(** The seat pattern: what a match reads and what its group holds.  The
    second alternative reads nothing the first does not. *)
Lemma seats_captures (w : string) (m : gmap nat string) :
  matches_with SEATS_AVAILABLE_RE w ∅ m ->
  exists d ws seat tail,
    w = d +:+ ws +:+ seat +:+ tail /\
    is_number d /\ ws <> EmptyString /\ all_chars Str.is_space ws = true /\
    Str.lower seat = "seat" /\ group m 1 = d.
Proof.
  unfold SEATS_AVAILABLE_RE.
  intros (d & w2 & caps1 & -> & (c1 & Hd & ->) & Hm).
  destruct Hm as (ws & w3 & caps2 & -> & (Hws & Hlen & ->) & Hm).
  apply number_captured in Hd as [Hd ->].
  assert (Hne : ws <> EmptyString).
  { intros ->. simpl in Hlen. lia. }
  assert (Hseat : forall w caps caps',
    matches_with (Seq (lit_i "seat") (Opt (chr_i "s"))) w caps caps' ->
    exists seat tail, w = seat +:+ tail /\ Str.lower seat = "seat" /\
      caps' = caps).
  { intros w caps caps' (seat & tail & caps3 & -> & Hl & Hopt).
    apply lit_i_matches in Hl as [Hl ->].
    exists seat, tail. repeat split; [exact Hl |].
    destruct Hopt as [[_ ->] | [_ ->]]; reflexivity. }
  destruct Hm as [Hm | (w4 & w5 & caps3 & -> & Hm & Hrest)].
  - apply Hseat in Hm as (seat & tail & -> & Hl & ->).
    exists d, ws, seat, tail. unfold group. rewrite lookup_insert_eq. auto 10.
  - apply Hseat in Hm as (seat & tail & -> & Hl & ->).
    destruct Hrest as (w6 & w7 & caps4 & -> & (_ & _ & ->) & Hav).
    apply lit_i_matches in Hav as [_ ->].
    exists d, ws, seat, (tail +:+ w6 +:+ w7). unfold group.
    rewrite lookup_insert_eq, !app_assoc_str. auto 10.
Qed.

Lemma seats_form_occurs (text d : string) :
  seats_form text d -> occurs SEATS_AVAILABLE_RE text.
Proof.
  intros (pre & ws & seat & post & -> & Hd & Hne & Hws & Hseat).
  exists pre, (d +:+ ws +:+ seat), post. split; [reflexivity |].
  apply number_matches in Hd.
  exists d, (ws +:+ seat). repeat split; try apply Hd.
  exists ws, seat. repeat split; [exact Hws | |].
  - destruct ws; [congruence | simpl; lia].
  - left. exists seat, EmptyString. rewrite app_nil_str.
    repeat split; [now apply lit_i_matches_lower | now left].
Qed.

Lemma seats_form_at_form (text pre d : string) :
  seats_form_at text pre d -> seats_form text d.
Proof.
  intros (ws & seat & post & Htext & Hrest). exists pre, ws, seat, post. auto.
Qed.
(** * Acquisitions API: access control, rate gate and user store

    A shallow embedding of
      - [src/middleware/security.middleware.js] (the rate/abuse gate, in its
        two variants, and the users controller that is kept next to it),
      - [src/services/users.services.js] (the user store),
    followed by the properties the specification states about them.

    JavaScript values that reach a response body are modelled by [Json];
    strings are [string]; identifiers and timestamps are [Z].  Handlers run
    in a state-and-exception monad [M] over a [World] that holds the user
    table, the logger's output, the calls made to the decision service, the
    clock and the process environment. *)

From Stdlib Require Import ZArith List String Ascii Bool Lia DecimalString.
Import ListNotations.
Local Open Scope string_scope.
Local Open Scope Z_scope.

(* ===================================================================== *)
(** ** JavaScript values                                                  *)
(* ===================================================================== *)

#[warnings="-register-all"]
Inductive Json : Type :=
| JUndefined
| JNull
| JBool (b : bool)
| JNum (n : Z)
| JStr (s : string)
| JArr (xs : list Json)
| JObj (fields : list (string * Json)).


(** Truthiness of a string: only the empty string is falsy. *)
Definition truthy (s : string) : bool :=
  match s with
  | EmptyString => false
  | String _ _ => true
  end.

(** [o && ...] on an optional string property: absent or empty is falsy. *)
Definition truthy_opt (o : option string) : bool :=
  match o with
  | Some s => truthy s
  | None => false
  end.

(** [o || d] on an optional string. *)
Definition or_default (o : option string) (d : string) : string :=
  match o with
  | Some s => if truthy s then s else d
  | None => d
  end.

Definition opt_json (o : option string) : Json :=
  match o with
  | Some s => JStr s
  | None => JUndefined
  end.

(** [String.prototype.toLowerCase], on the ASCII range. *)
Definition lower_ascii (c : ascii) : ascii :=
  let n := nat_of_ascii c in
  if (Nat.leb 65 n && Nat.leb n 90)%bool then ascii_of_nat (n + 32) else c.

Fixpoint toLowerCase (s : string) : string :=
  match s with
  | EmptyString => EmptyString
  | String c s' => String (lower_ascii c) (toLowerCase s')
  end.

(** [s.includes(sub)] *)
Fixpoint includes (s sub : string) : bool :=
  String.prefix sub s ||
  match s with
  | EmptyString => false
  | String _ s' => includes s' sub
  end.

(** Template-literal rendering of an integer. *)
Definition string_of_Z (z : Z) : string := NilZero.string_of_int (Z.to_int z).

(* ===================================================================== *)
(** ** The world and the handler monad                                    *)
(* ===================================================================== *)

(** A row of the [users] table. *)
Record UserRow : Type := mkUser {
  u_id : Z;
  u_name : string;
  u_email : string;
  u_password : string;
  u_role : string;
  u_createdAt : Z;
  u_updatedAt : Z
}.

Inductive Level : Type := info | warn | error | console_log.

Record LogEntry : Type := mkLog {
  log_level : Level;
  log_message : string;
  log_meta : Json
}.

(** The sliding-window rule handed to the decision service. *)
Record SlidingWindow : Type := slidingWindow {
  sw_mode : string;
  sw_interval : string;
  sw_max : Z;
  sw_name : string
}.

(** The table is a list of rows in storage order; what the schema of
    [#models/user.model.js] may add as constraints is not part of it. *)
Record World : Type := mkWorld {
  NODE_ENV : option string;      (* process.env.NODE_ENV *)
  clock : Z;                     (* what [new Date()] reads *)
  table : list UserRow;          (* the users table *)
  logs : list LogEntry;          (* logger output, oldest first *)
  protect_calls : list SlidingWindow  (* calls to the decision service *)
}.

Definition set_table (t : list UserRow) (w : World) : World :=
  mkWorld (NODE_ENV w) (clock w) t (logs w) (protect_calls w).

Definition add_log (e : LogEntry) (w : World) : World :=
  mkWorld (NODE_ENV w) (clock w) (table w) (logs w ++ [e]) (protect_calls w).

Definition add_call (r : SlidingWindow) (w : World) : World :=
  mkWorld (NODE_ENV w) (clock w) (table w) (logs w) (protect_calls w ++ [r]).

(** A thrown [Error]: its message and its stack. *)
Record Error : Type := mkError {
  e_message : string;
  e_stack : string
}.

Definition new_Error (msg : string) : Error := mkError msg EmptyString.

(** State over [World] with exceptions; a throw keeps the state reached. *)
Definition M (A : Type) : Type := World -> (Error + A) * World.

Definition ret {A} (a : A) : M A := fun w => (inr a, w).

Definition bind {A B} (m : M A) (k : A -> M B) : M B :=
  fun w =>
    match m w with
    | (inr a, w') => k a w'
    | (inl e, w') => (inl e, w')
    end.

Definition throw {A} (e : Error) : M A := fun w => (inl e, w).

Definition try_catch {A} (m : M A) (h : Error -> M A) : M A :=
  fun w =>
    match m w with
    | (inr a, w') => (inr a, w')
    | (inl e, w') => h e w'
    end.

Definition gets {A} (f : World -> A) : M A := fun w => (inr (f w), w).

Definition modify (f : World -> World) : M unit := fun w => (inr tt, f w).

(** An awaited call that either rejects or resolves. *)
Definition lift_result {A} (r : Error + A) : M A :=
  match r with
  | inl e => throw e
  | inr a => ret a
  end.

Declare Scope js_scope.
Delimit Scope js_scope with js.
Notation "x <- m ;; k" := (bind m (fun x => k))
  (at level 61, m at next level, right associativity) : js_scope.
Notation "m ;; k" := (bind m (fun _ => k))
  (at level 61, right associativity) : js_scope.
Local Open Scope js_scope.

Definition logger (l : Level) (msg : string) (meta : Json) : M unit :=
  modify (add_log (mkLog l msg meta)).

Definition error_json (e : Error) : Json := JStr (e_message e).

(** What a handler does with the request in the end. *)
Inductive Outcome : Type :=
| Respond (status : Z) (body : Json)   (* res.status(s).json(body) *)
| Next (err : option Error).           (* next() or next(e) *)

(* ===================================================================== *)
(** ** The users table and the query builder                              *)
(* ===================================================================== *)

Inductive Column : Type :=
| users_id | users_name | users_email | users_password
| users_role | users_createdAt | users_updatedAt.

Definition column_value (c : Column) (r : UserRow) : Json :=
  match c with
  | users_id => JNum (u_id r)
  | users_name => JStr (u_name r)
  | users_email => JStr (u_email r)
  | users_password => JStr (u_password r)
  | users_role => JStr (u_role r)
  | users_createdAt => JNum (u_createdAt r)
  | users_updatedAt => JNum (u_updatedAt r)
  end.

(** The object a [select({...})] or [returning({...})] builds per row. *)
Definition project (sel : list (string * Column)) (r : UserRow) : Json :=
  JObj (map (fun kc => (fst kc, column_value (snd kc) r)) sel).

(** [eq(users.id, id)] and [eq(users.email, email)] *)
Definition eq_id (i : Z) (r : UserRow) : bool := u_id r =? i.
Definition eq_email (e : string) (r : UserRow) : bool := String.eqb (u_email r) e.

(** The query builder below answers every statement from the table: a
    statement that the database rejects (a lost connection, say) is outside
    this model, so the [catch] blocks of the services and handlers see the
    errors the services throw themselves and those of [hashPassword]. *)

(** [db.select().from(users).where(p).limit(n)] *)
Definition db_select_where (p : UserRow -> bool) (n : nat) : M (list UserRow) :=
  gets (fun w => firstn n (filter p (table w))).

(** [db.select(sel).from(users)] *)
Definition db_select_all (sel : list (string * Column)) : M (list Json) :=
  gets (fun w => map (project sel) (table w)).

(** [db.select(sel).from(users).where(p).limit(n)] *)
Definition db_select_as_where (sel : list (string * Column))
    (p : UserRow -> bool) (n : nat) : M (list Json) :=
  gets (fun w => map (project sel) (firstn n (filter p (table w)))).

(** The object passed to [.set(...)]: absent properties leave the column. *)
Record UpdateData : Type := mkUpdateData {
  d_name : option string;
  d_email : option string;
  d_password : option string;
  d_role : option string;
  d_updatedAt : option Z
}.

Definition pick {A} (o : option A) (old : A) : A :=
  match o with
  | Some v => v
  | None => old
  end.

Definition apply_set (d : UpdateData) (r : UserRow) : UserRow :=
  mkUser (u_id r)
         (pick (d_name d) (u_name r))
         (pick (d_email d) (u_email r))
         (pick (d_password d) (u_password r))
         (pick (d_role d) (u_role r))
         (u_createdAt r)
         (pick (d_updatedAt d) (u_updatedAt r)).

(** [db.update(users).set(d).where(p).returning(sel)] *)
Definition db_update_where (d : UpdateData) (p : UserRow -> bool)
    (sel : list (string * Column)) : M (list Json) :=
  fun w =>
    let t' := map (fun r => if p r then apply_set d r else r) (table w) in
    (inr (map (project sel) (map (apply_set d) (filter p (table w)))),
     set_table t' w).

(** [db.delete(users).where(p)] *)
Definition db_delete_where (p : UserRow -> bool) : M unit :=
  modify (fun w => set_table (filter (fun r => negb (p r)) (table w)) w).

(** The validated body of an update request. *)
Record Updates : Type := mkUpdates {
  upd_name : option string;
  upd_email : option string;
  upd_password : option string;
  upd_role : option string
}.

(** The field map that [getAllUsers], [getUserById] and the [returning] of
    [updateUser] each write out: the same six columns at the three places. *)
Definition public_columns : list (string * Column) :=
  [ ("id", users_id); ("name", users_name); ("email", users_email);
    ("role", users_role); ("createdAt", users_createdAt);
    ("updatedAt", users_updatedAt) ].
========================================================================
_What the task asks_. Give back, word for word, only the lines above from the line holding "(** ** The world" to the line holding "u_password : string;", both included.

_Result of this task_.
(** ** The world and the handler monad                                    *)
(* ===================================================================== *)

(** A row of the [users] table. *)
Record UserRow : Type := mkUser {
  u_id : Z;
  u_name : string;
  u_email : string;
  u_password : string;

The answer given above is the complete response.